Maria Nava, la terza guardia giurata donna della bergamasca

Lunghi capelli neri, fisico da sportiva, divisa impeccabile. Maria Nava ha 53 anni, da 21 anni è dipendente di Sorveglianza Italiana ed è stata la terza donna in tutta la bergamasca a diventare guardia giurata.

Una scelta non facile, un lavoro impegnativo che Maria ha sempre amato, anche se le è costato diversi sacrifici. “Mio padre era una guardia giurata e ricordo che da piccola ero affascinata dai metronotte che vedevo passare in bicicletta e infilare il bigliettino del controllo nelle saracinesche dei negozi – racconta -. Ho sempre voluto indossare una divisa come la loro, inoltre ho un senso della giustizia innato, è nel mio dna e sono contenta di essermi scelta questa professione”.

Maria lavora a Zanica, nella sede della banca BCC, dal novembre 1999. “La banca aveva chiesto espressamente guardie giurate donne, così la scelta di Sorveglianza Italiana è ricaduta su di me, che in quel momento ero dipendente di un altro istituto di vigilanza privata. Mi sono licenziata e sono stata assunta da loro. Mi trovo molto bene qui, anche perché ho un contratto diurno, fortunatamente non ho mai fatto turni di notte. Ho cresciuto una figlia che ora ha 26 anni e sono nonna di un bellissimo bimbo di 6, ma purtroppo non riesco a godermelo molto, dato che lavoro a tempo pieno”.

L’impiego alla banca non è stato l’unico per Nava: “Ho trascorso tre anni in tribunale, ero vicecapo della sicurezza. Per un periodo ho sorvegliato anche l’Inps e alcune ditte importanti, ma poi sono tornata alla BCC. Quando mi capita il turno nel fine settimana lavoro nella sede di Sorveglianza Italiana, alla centrale operativa, dove mi occupo di videoispezioni in ditte e abitazioni private”.

Una volta Maria e la sua collega hanno notato delle persone sospette aggirarsi all’interno della banca: “Era il 2000, abbiamo visto due soggetti con comportamenti un po’ strani, si guardavano intorno in modo sospetto. Così attraverso i monitor ho zoomato sul viso di uno di loro e, grazie ai controlli delle forze dell’ordine, è risultato essere già segnalato.

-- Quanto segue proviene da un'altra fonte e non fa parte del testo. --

(* ===== verification/Prelude.v ===== *)
(** * Store catalogue of the Full-stack Restaurant App: the verification library

    The program is an Express application over MongoDB (Mongoose).  Its
    state is three collections: stores, reviews and users.
    - [src/models/Store.js] declares the store schema, its two pre-save
      hooks (HTML stripping of the name, slug assignment), its [2dsphere]
      and text indexes, and the aggregations [getTagsList] and
      [getTopStores].
    - [src/models/Review.js] and [src/models/User.js] declare the other
      two schemas.
    - [src/controllers/storeController.js] has the handlers that create,
      edit, list, search and heart stores.
    - [src/controllers/authController.js] and
      [src/controllers/userController.js] have the login, password-reset,
      registration and account handlers.
    - [src/handlers/mail.js] renders and sends e-mails;
      [src/handlers/passport.js] plugs passport-local-mongoose into
      passport's session.
    - [src/public/javascripts/modules] holds the browser code that calls
      the API: the heart button, the map page and the address field.
    The browser calls the handlers, the handlers call the models, and the
    models call the datastore.  The development follows that layering:
    each file requires the files it calls.

    ** Files

    - [Prelude] (this file): the scope [store_scope] with the notation
      [ensure b else e] for a handler's early return, the tactics
      [refute_eval], [ok_inv] and [solve_ranked], the hint database
      [storedb], list and option lemmas,
      a small result monad [result] with [Ok]/[Err] for fallible handlers,
      and the abstract top-N contract [topN].  [sort_take_topN] proves that
      "sort, then take n" ([sort_take]) implements that contract; every
      ranked query of the program is stated against it.
    - [Text]: strings as [list ascii]; [trim], lower case, the decimal
      rendering of a number, [String.prototype.split] on one character
      ([split_on], with its inverse [join_on]); models of the npm packages [striptags]
      ([Text.StripTags], a state machine) and [slugs] ([Text.Slugs]).
      Both packages are library code, modelled from their contract.
    - [Model]: one record per schema ([Store], [Review], [User]), the
      request body [StoreBody] and the errors [AppError].
    - [Slug]: the pre-save hooks ([strip_name_hook], [slug_hook],
      [pre_save]) against the interface [SlugIndex], which is what the
      datastore gives the hook.  It also holds the executable test of the
      slug regular expression and the slug-family invariant.
    - [Store]: the datastore [DB], the schema validation and the geo
      index check, and the handlers [createStore], [updateStore],
      [confirmOwner], [editStore], [getStoreBySlug].  Creations and
      updates form a transition system ([handle], [reachable]); two
      creations interleaved at the hook's query are
      [createStore_concurrent].
    - [Tags]: [getTagsList] ($unwind, $group as a [gmap], $sort) and
      [getStoresByTag].
    - [TopStores]: [getTopStores] ($lookup, $match, $project with [$avg],
      $sort, $limit).
    - [StorePage]: the store page of [getStoreBySlug] with
      [.populate("author reviews")], the virtual [reviews] of the store
      schema and the [autopopulate] hooks of both schemas.
    - [Pagination]: the store listing [getStores] (skip, limit, redirect).
    - [Queries]: [mapStores] ($near) and [searchStores] ($text).  Their
      rankings come from the database indexes, which are the type classes
      [GeoIndex] and [TextIndex].
    - [Hearts]: [heartStore] and [hearts].  The operator is chosen on the
      request's copy of the user, so interleavings are explicit sequences
      of steps.
    - [Auth]: [login] (passport's local strategy), [logout],
      [isLoggedIn], [forgot], [reset], [confirmedPasswords], [update].
      The effects of a reset handler are an [Outcome]: the new state, the
      responses, the mails (the options [forgot] passes to [mail.send],
      with the link built from the request's host) and the login.  The
      session of [passport.js]: [serializeUser] keeps the address,
      [deserializeUser] finds the user of it on every request.
    - [Users]: [validateRegister], [register] (with passport-local-
      mongoose's [User.register]), [updateAccount] and the login and
      register forms ([src/controllers/userController.js]), against the
      interface [EmailValidator] for [validator.isEmail], and the
      [gravatar] virtual.  The handlers
      that write users form a transition system ([user_handle],
      [user_reachable]).
    - [Mail]: [mail.js]'s [send] and [generateHTML] against the interface
      [MailRenderer] (pug, juice, html-to-text), the transport as an
      outbox, the hex token of [crypto.randomBytes], and the reset route.
    - [Upload]: multer's [fileFilter] on a memory-stored file,
      [resize]'s file name and path, [jimp.read] (an image or a
      rejection) and [resize(800, jimp.AUTO)] with [Math.round] on the
      height, and the route that chains them with [createStore]
      ([postStore]).
    - [Client]: [heart.js]'s response handler composed with [heartStore]
      (single clicks, and double clicks whose requests interleave), and
      [map.js]'s [loadPlaces] composed with [mapStores].
    - [MapPage]: the map page over time: [makeMap], the requests in
      flight, answers arriving in any order ([page_step], [page_run]), the
      markers, the fitted bounds, the popup's HTML; and [autocomplete.js],
      the address field of the store form.
    - [Pages]: the handlers that only call [res.render] ([homePage],
      [addStore], [mapPage], [hearts], [getTopStores], [account]), as
      values of [View].

    ** What the theorems show

    - Slug uniqueness.  [Store.reachable_slug_unique] proves by rule
      induction that slugs stay distinct in every reachable state when
      base slugs carry no numeric suffix.  [Store.create_slug_collision]
      shows that two creations collide otherwise (bases [b-2] then [b]),
      and [Store.concurrent_create_same_slug] that two creations whose
      hooks both query before either inserts (spec, section 5) both
      succeed with the same slug: no unique index backs the hook.  A
      creation is found by its slug, and so is every earlier store
      ([Store.createStore_lookup]); a renamed store stays at its old slug
      ([Store.updateStore_old_slug]).
    - Ranked queries.  The top stores, nearby stores and search results
      each meet the [topN] contract (a refinement), and their rows are
      characterised.  The facet list counts every tag occurrence exactly.
      The listing pages cover the sorted stores exactly once when no two
      stores share a creation time, whatever order each page's query
      gives ([Pagination.getStores_pages_cover]); the order of equal
      times is left open, as MongoDB leaves it.
    - The shape of stored data.  Every reachable state holds stores with
      distinct ids and valid GeoJSON points ([Store.reachable_store_types]).
    - Error paths, bounds and termination.  The redirect targets of the
      listing, the page-0 failure, and averages of validated reviews in
      [1, 5] or null ([TopStores.valid_reviews_top_average]).  A browser that
      follows the listing's redirects stops within two requests
      ([Pagination.browse_terminates]).  The page count equals the
      integer ceiling division ([Pagination.page_count_ceil], a lemma).
    - Hearts.  One toggle flips membership; two interleaved toggles
      count as one.  Composed with the page: sequential clicks keep the
      button in step with the datastore ([Client.clicks_in_sync]), but a
      double click leaves the page showing the wrong state
      ([Client.double_click_desync]).  The next request of the session
      lists a newly hearted store on the hearted-stores page
      ([Pages.hearted_page_after_heart]).
    - The map page shows only stores within 10 km, at their own
      coordinates, inside the fitted bounds ([Client.map_markers]).  Over
      any sequence of events every marker ever shown is a stored store
      near a point the page asked for ([MapPage.page_markers_near], by
      induction on the events); answers arriving out of order leave the
      map on a place the user has left, and markers are never removed
      ([MapPage.answer_order]).  The popup holds the stored address
      unescaped ([MapPage.popup_address_verbatim]).
    - The store page reached from a row of the top stores shows that
      store with the very reviews the row averaged, when slugs are unique
      ([StorePage.top_row_page]).
    - Uploads.  Whatever mimetype the client sends, the photo is written
      inside the uploads directory ([Upload.postStore_path_confined]); it
      is 800 pixels wide and keeps the aspect ratio to half a pixel
      ([Upload.postStore_resized]); an unreadable image fails the request
      after [req.body.photo] was set.
    - Password reset.  A password changes only through a valid, unexpired
      token and confirmed passwords.  Tokens last one hour and work once.
      After a reset, login succeeds with the new password and fails with
      any password of another hash ([Auth.reset_then_login]).  The reset
      mail goes to the address asked for and its link leads back to the
      token through the route; its host is the request's [Host] header
      ([Mail.reset_link_roundtrip]).
    - Users.  Ids and e-mail addresses stay distinct in every reachable
      state ([Users.users_reachable_unique]), and a reset token is stored
      exactly when its expiry is ([Users.user_reachable_reset_paired]).  Registration stores a user
      that [findOne] finds, and it refuses a taken address.  A session
      keeps the address, not the account: after a change of address it
      loads nobody, then whoever registers the old address
      ([Users.session_follows_address]).
    - Divergences from the spec and the comments, recorded as findings:
      the slug pattern collides, tag-only names are stored empty, updates
      skip the hooks and the ownership check, page 0 fails, invalid
      tokens produce two responses, the heart button desynchronises, a
      failed creation leaves its uploaded photo behind, the popup renders
      markup of the address, the reset link trusts the [Host] header, the
      map follows stale answers, sessions follow addresses, a review
      needs no rating, and stores created in the same millisecond may be
      listed twice or not at all.

    ** Modelling choices, bounds and fuel

    - Identifiers are [nat].  Coordinates and ratings are exact rationals
      [Q], so floating-point rounding is not modelled.  Page numbers and
      reset times are [Z].
    - Collections are lists in natural order, so [find] returns the first
      match as MongoDB's [findOne] does.
    - Every handler is structurally recursive ([foldl], [filter],
      [merge_sort]), so it needs no fuel.  The only fuel is that of
      [Pagination.browse], the browser following redirects: two requests
      are enough from every page, and [browse_terminates] proves it for
      any fuel of at least two.  The limits 10, 5 and 4 and the
      hour 3600000 are the source's constants.
    - Witnesses evaluate the definitions with [vm_compute] on small
      databases.

    ** Not modelled

    - Flash messages and the cookie mechanics of the session (the
      session is the value [serializeUser] gives).  The internals of
      express-validator ([normalizeEmail] is modelled as lower-casing) and
      of passport-local-mongoose (the salted hash is a function [hash]).
    - The pixels and encodings of jimp: an image is its width and height,
      and a buffer jimp cannot decode is [None].
    - The templates of pug, CSS inlining and SMTP delivery: they are the
      class [MailRenderer] and an outbox.
    - Rendering and the DOM: the Google Maps widgets are the record
      [MapPage.Page], an info window is the HTML it shows, and the float
      animation of the heart button is left out.  The wrap of map bounds
      across the antimeridian.  The pug templates behind [Pages.View].
    - Unicode text, and non-numeric page parameters ([NaN]).
    - The module loading of each file ([require] lines), the mail
      transport's configuration from the environment (mail.js, lines
      9-16), and the plugin options of the user schema: they configure
      libraries and compute nothing.  Review creation has no handler
      under [src/]: the review schema's validators are modelled
      ([TopStores.validate_review]) and the theorems assume stored reviews
      passed them. *)

From stdpp Require Export base list sorting sets.
From Stdlib Require Export Lia.

Declare Scope store_scope.
Delimit Scope store_scope with store.

Create HintDb storedb discriminated.
Create Rewrite HintDb storedb.

(** Refutes an equation between a closed term and a constructor it does
    not evaluate to. *)
Ltac refute_eval H := vm_compute in H; discriminate H.

(** ** Lists: filters keep what holds of every element *)

Lemma Forall_filter_keep {A} (P : A -> Prop) (Q : A -> Prop) `{!∀ x, Decision (Q x)} l :
  Forall P l -> Forall P (filter Q l).
Proof.
  induction 1 as [|x l Hx _ IH]; [done|]. rewrite filter_cons. case_decide; auto.
Qed.

(** ** Lists: splitting at the first occurrence of a separator *)

Section FirstOccurrence.
Context {A : Type}.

Per più di un mese accanto a noi hanno lavorato i carabinieri in borghese, aspettavamo che i due si ripresentassero per un colpo ma per fortuna non si sono più fatti vivi”.

Ogni giorno, terminato il suo orario, Maria torna a casa, indossa le scarpe da ginnastica, lega i capelli e se ne va a correre per almeno un’ora: “Lo faccio quotidianamente – dice – e con la bella stagione mi piace anche andare in bicicletta”. 

Qualche rimpianto? “No, amo il mio lavoro, ci metto tanto impegno e Sorveglianza Italiana è un’azienda correttissima, sono contenta di essere una loro dipendente. Certo, ho sempre avuto poco tempo per me e per la mia famiglia, ma questa è una caratteristica del lavoro di guardia giurata”.